Hiring activity in Ghana is showing signs of weakness despite improving macroeconomic conditions, highlighting ongoing challenges in the labour market.
Data from the Bank of Ghana’s March 2026 Monetary Policy Report indicates that advertised job vacancies fell by 4.9 percent year-on-year to 3,244 in February 2026, compared to 3,411 in the same period last year. Job postings also declined slightly on a monthly basis, dropping 1.0 percent from 3,276 in January, pointing to subdued hiring at the start of the year.
For the first two months of 2026, total vacancies stood at 6,520, only slightly above the 6,465 recorded in the corresponding period of 2025. This marginal increase suggests that job creation remains largely stagnant rather than expanding in line with economic recovery.

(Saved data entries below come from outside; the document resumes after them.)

(* ===== verification/Tree.v ===== *)
(** The tree surgery of [crates/embers-server/src/state.rs]: linking and
    unlinking nodes, snapshots of a node's owner and rolling back to one, and
    the normalization that runs after a node was removed. *)

From S2P Require Import Prelude Core Model Environment State Queries Buffers Focus.

Definition set_parent (id : NodeId) (p : option NodeId) : SM unit :=
  node_mut id (node_set_parent p).

(** [split.children[index] = new], or the tab holding [old] pointed at [new];
    [None] when [old] is not a child. *)
Definition replace_child_in (old new : NodeId) (n : Node) : option Node :=
  match n with
  | BufferView _ => None
  | Split s =>
      index ← position (λ child, child =? old)%N (sp_children s);
      Some (Split (sp_set_children (<[index := new]> (sp_children s)) (sp_sizes s) s))
  | Tabs t =>
      index ← position (λ tab, te_child tab =? old)%N (t_tabs t);
      Some (Tabs (t_set_tabs
        (update_first (λ tab, te_child tab =? old)%N (te_set_child new) (t_tabs t))
        (t_active t) t))
  end.

Definition replace_child (parent_id old new : NodeId) : SM unit :=
  sid ← reads (λ st, node_session_id st parent_id);
  reads (λ st, ensure_node_belongs_to st old sid) ;;
  reads (λ st, ensure_node_belongs_to st new sid) ;;
  n ← reads (λ st, node st parent_id);
  match n with
  | BufferView _ => throw InvalidInput
  | _ =>
      match replace_child_in old new n with
      | Some n' => insert_node parent_id n'
      | None => throw NotFound
      end
  end ;;
  set_parent old None ;;
  set_parent new (Some parent_id).

(** The active index after the tab at [index] is gone; [len] tabs are left. *)
Definition active_after_removal (active index len : nat) : nat :=
  if len =? 0 then 0
  else if index <? active then active - 1
  else if len <=? active then len - 1
  else active.

Definition remove_child_in (child : NodeId) (n : Node) : option Node :=
  match n with
  | BufferView _ => None
  | Split s =>
      index ← position (λ c, c =? child)%N (sp_children s);
      (* the size is only removed when there is one at [index] *)
      Some (Split (sp_set_children (delete index (sp_children s))
                     (delete index (sp_sizes s)) s))
  | Tabs t =>
      index ← position (λ tab, te_child tab =? child)%N (t_tabs t);
      let tabs := delete index (t_tabs t) in
      Some (Tabs (t_set_tabs tabs (active_after_removal (t_active t) index (length tabs)) t))
  end.

Definition remove_child (parent_id child : NodeId) : SM unit :=
  n ← reads (λ st, node st parent_id);
  match n with
  | BufferView _ => throw InvalidInput
  | _ =>
      match remove_child_in child n with
      | Some n' => insert_node parent_id n'
      | None => throw NotFound
      end
  end ;;
  set_parent child None.

Definition remove_floating_window (fid : FloatingId) : SM FloatingWindow :=
  w ← reads (λ st, floating_window st fid);
  modify (set_floating (delete fid)) ;;
  modify (set_sessions (alter (λ s,
    let s := s_set_floating (base.filter (λ id, id ≠ fid) (s_floating s)) s in
    if bool_decide (s_focused_floating s = Some fid)
    then s_set_focus (s_focused_leaf s) None s else s) (f_session_id w))) ;;
  mret w.

Fixpoint remove_subtree_nodes_in (fuel : nat) (id : NodeId) : SM unit :=
  match fuel with
  | 0 => out_of_fuel
  | S fuel =>
      n ← reads (λ st, node st id);
      for_each (remove_subtree_nodes_in fuel) (child_ids n) ;;
      n ← reads (λ st, node st id);
      match n with
      | BufferView v => detach_buffer_if_attached_to (v_buffer_id v) (v_id v)
      | _ => mret ()
      end ;;
      remove_node id
  end.
Definition remove_subtree_nodes (id : NodeId) : SM unit :=
  fuel ← gets budget; remove_subtree_nodes_in fuel id.

(** ** Owners: a parent container, a session root or a floating window *)

Definition repoint_owner_reference (sid : SessionId) (owner : option NodeId) (old new : NodeId)
    : SM unit :=
  match owner with
  | Some parent_id =>
      n ← reads (λ st, node st parent_id);
      match n with
      | BufferView _ => throw InvalidInput
      | _ =>
          match replace_child_in old new n with
          | Some n' => insert_node parent_id n'
          | None => throw NotFound
          end
      end ;;
      set_parent new (Some parent_id)
  | None =>
      root ← gets (λ st, is_session_root st old);
      if root : bool then
        session_mut sid (s_set_root_node new) ;;
        set_parent new None
      else
        fid ← gets (λ st, floating_id_by_root st old);
        match fid with
        | Some fid =>
            floating_mut fid (f_set_root_node new) ;;
            set_parent new None
        | None => throw Conflict
        end
  end.

Definition replace_node_in_owner (old new : NodeId) : SM unit :=
  sid ← reads (λ st, node_session_id st old);
  owner ← reads (λ st, node_parent st old);
  replacement_focus ← reads (λ st, resolve_focus_candidate st new);
  match owner with
  | Some parent_id =>
      p ← reads (λ st, node st parent_id);
      should_update_focus ← reads (λ st,
        match last_focused_descendant p with
        | Some leaf =>
            if bool_decide (is_Some (nodes st !! leaf)) then subtree_contains st old leaf
            else Ok true
        | None => Ok false
        end);
      replace_child parent_id old new ;;
      when should_update_focus
        (node_mut parent_id (set_last_focused_descendant replacement_focus))
  | None =>
      root ← gets (λ st, is_session_root st old);
      if root : bool then
        session_mut sid (s_set_root_node new) ;;
        set_parent new None ;;
        set_parent old None
      else
        fid ← gets (λ st, floating_id_by_root st old);
        match fid with
        | Some fid =>
            floating_mut fid (f_set_root_node new) ;;
            set_parent new None ;;
            set_parent old None
        | None => throw Conflict
        end
  end.

Definition detach_node_from_owner (id : NodeId) : SM (option NodeId * option FloatingId) :=
  root ← gets (λ st, is_session_root st id);
  if root : bool then throw Conflict
  else
    p ← reads (λ st, node_parent st id);
    match p with
    | Some parent_id =>
        remove_child parent_id id ;;
        mret (Some parent_id, None)
    | None =>
        fid ← gets (λ st, floating_id_by_root st id);
        match fid with
        | Some fid => remove_floating_window fid ;; mret (None, Some fid)
        | None => throw InvalidInput
        end
    end.

Inductive ParentSlotSnapshot : Type :=
  | SlotSplit (index : nat) (size : N) (last : option NodeId)
  | SlotTabs (index : nat) (tab : TabEntry) (active : nat) (last : option NodeId).

Inductive NodeOwnerSnapshot : Type :=
  | OwnerParent (parent_id : NodeId) (slot : ParentSlotSnapshot)
  | OwnerFloating (window : FloatingWindow) (index : nat) (focused_floating : option FloatingId).

Definition capture_node_owner_snapshot (st : ServerState) (id : NodeId)
    : outcome NodeOwnerSnapshot :=
  p ← node_parent st id;
  match p with
  | Some parent_id =>
      n ← node st parent_id;
      slot ← match n with
             | Split s =>
                 index ← ok_or (position (λ child, child =? id)%N (sp_children s)) NotFound;
                 Ok (SlotSplit index (default 1%N (sp_sizes s !! index))
                       (sp_last_focused_descendant s))
             | Tabs t =>
                 index ← ok_or (position (λ tab, te_child tab =? id)%N (t_tabs t)) NotFound;
                 tab ← vec_index index (t_tabs t);
                 Ok (SlotTabs index tab (t_active t) (t_last_focused_descendant t))
             | BufferView _ => Err InvalidInput
             end;
      Ok (OwnerParent parent_id slot)
  | None =>
      match floating_id_by_root st id with
      | Some fid =>
          w ← floating_window st fid;
          s ← session st (f_session_id w);
          index ← ok_or (position (λ c, c =? fid)%N (s_floating s)) NotFound;
          Ok (OwnerFloating w index (s_focused_floating s))
      | None => Err InvalidInput
      end
  end.

(** Put the slot back; the inserts are clamped to the current lengths. *)
Definition restore_slot (id : NodeId) (slot : ParentSlotSnapshot) (n : Node) : option Node :=
  match slot, n with
  | SlotSplit index size last, Split s =>
      let insert_index := Nat.min index (length (sp_children s)) in
      Some (Split (sp_set_last last (sp_set_children
        (insert_at insert_index id (sp_children s))
        (insert_at (Nat.min insert_index (length (sp_sizes s))) size (sp_sizes s)) s)))
  | SlotTabs index tab active last, Tabs t =>
      let tabs := insert_at (Nat.min index (length (t_tabs t))) tab (t_tabs t) in
      Some (Tabs (t_set_last last (t_set_tabs tabs (Nat.min active (length tabs - 1)) t)))
  | _, _ => None
  end.

Definition restore_node_owner (id : NodeId) (owner : NodeOwnerSnapshot) : SM unit :=
  match owner with
  | OwnerParent parent_id slot =>
      n ← reads (λ st, node st parent_id);
      match restore_slot id slot n with
      | Some n' => insert_node parent_id n'
      | None => throw InvalidInput
      end ;;
      set_parent id (Some parent_id)
  | OwnerFloating w index focused_floating =>
      modify (set_floating (insert (f_id w) w)) ;;
      session_mut (f_session_id w) (λ s,
        s_set_focus (s_focused_leaf s) focused_floating
          (s_set_floating (insert_at (Nat.min index (length (s_floating s))) (f_id w)
             (s_floating s)) s)) ;;
      set_parent id None
  end.

Definition rollback_detached_node (id : NodeId) (owner : NodeOwnerSnapshot) : SM unit :=
  p ← reads (λ st, node_parent st id);
  fid ← gets (λ st, floating_id_by_root st id);
  when (bool_decide (is_Some p) || bool_decide (is_Some fid))
    (detach_node_from_owner id ;; mret ()) ;;
  restore_node_owner id owner.

(** ** Normalization *)

Definition normalize_split_node (id : NodeId) : SM (option NodeId) :=
  n ← reads (λ st, node st id);
  match n with
  | Split s =>
      match sp_children s with
      | [] => throw Conflict
      | [child] =>
          replace_node_in_owner id child ;;
          remove_node id ;;
          mret (Some child)
      | children =>
          when (negb (length (sp_sizes s) =? length children)
                || existsb (N.eqb 0) (sp_sizes s))
            (insert_node id (Split (sp_set_children children
               (replicate (length children) 1%N) s))) ;;
          mret (sp_parent s)
      end
  | _ => reads (λ st, node_parent st id)
  end.

Definition normalize_tabs_node (id : NodeId) : SM (option NodeId) :=
  n ← reads (λ st, node st id);
  match n with
  | Tabs t =>
      is_root ← gets (λ st, is_session_root st id);
      floating_owner ← gets (λ st, floating_id_by_root st id);
      match t_tabs t with
      | [] =>
          if is_root : bool then
            insert_node id (Tabs (t_set_last None (t_set_tabs [] 0 t))) ;;
            mret (t_parent t)
          else
            match floating_owner with
            | Some fid =>
                w ← remove_floating_window fid;
                remove_node (f_root_node w) ;;
                mret None
            | None => remove_node id ;; mret (t_parent t)
            end
      | tab :: rest =>
          if bool_decide (rest = []) && bool_decide (floating_owner = None) && negb is_root then
            replace_node_in_owner id (te_child tab) ;;
            remove_node id ;;
            mret (Some (te_child tab))
          else
            when (length (t_tabs t) <=? t_active t)
              (insert_node id (Tabs (t_set_tabs (t_tabs t) (length (t_tabs t) - 1) t))) ;;
            mret (t_parent t)
      end
  | _ => reads (λ st, node_parent st id)
  end.

Fixpoint normalize_upwards_in (fuel : nat) (current : option NodeId) : SM unit :=
  match current with
  | None => mret ()
  | Some id =>
      match fuel with
      | 0 => out_of_fuel
      | S fuel =>
          n ← gets (λ st, nodes st !! id);
          match n with
          | None => mret ()
          | Some n =>
              next ← match n with
                     | BufferView _ => reads (λ st, node_parent st id)
                     | Split _ => normalize_split_node id
                     | Tabs _ => normalize_tabs_node id
                     end;
              normalize_upwards_in fuel next
          end
      end
  end.
(** Each step moves up to a parent or replaces a container by its only child,
    which removes a node: twice the number of nodes is enough. *)
Definition normalize_upwards (start : NodeId) : SM unit :=
  fuel ← gets (λ st, 2 * budget st);
  normalize_upwards_in fuel (Some start).

(** Replace the session's root by a new empty tabs node. *)
Definition empty_tabs (id : NodeId) (sid : SessionId) : Node :=
  Tabs (mkTabsNode id sid None [] 0 None).

Definition clear_session_root (sid : SessionId) : SM unit :=
  old_root ← reads (λ st, root_node st sid);
  remove_subtree_nodes old_root ;;
  new_root ← next_node_id;
  insert_node new_root (empty_tabs new_root sid) ;;
  session_mut sid (s_set_root_node new_root) ;;
  session_mut sid (s_set_zoomed_node None) ;;
  heal_focus sid.

Definition close_node (id : NodeId) : SM unit :=
  sid ← reads (λ st, node_session_id st id);
  root ← gets (λ st, is_session_root st id);
  if root : bool then clear_session_root sid
  else
    p ← reads (λ st, node_parent st id);
    match p with
    | Some parent_id =>
        remove_child parent_id id ;;
        remove_subtree_nodes id ;;
        normalize_upwards parent_id
    | None =>
        fid ← gets (λ st, floating_id_by_root st id);
        match fid with
        | Some fid =>
            w ← remove_floating_window fid;
            remove_subtree_nodes (f_root_node w)
        | None => throw InvalidInput
        end
    end ;;
    normalize_zoomed_node sid ;;
    heal_focus sid.

Definition detach_buffer (bid : BufferId) : SM unit :=
  b ← reads (λ st, buffer st bid);
  match b_attachment b with
  | Attached id => close_node id
  | Detached => mret ()
  end.

Definition discard_buffer_view (id : NodeId) : SM unit :=
  parented ← gets (λ st,
    match nodes st !! id with Some n => bool_decide (is_Some (parent n)) | None => false end);
  closed ← (if parented : bool then
              r ← attempt (close_node id);
              mret match r with inl _ => true | inr _ => false end
            else mret false);
  if closed : bool then mret ()
  else
    n ← gets (λ st, nodes st !! id);
    match n with
    | Some (BufferView v) => ignore (detach_buffer_if_attached_to (v_buffer_id v) (v_id v))
    | _ => mret ()
    end ;;
    remove_node id.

The figures underscore a disconnect between Ghana’s stabilising macroeconomic environment—marked by easing inflation and improved currency conditions—and labour market performance. Businesses appear to be taking a cautious approach, focusing on cost control, efficiency and gradual expansion instead of increasing headcount.
This trend raises concerns that unemployment pressures could persist, particularly among new entrants to the workforce, unless stronger private sector growth and targeted employment policies are implemented.
Overall, while economic stability is gradually returning, translating these gains into broad-based job creation remains a key challenge for policymakers.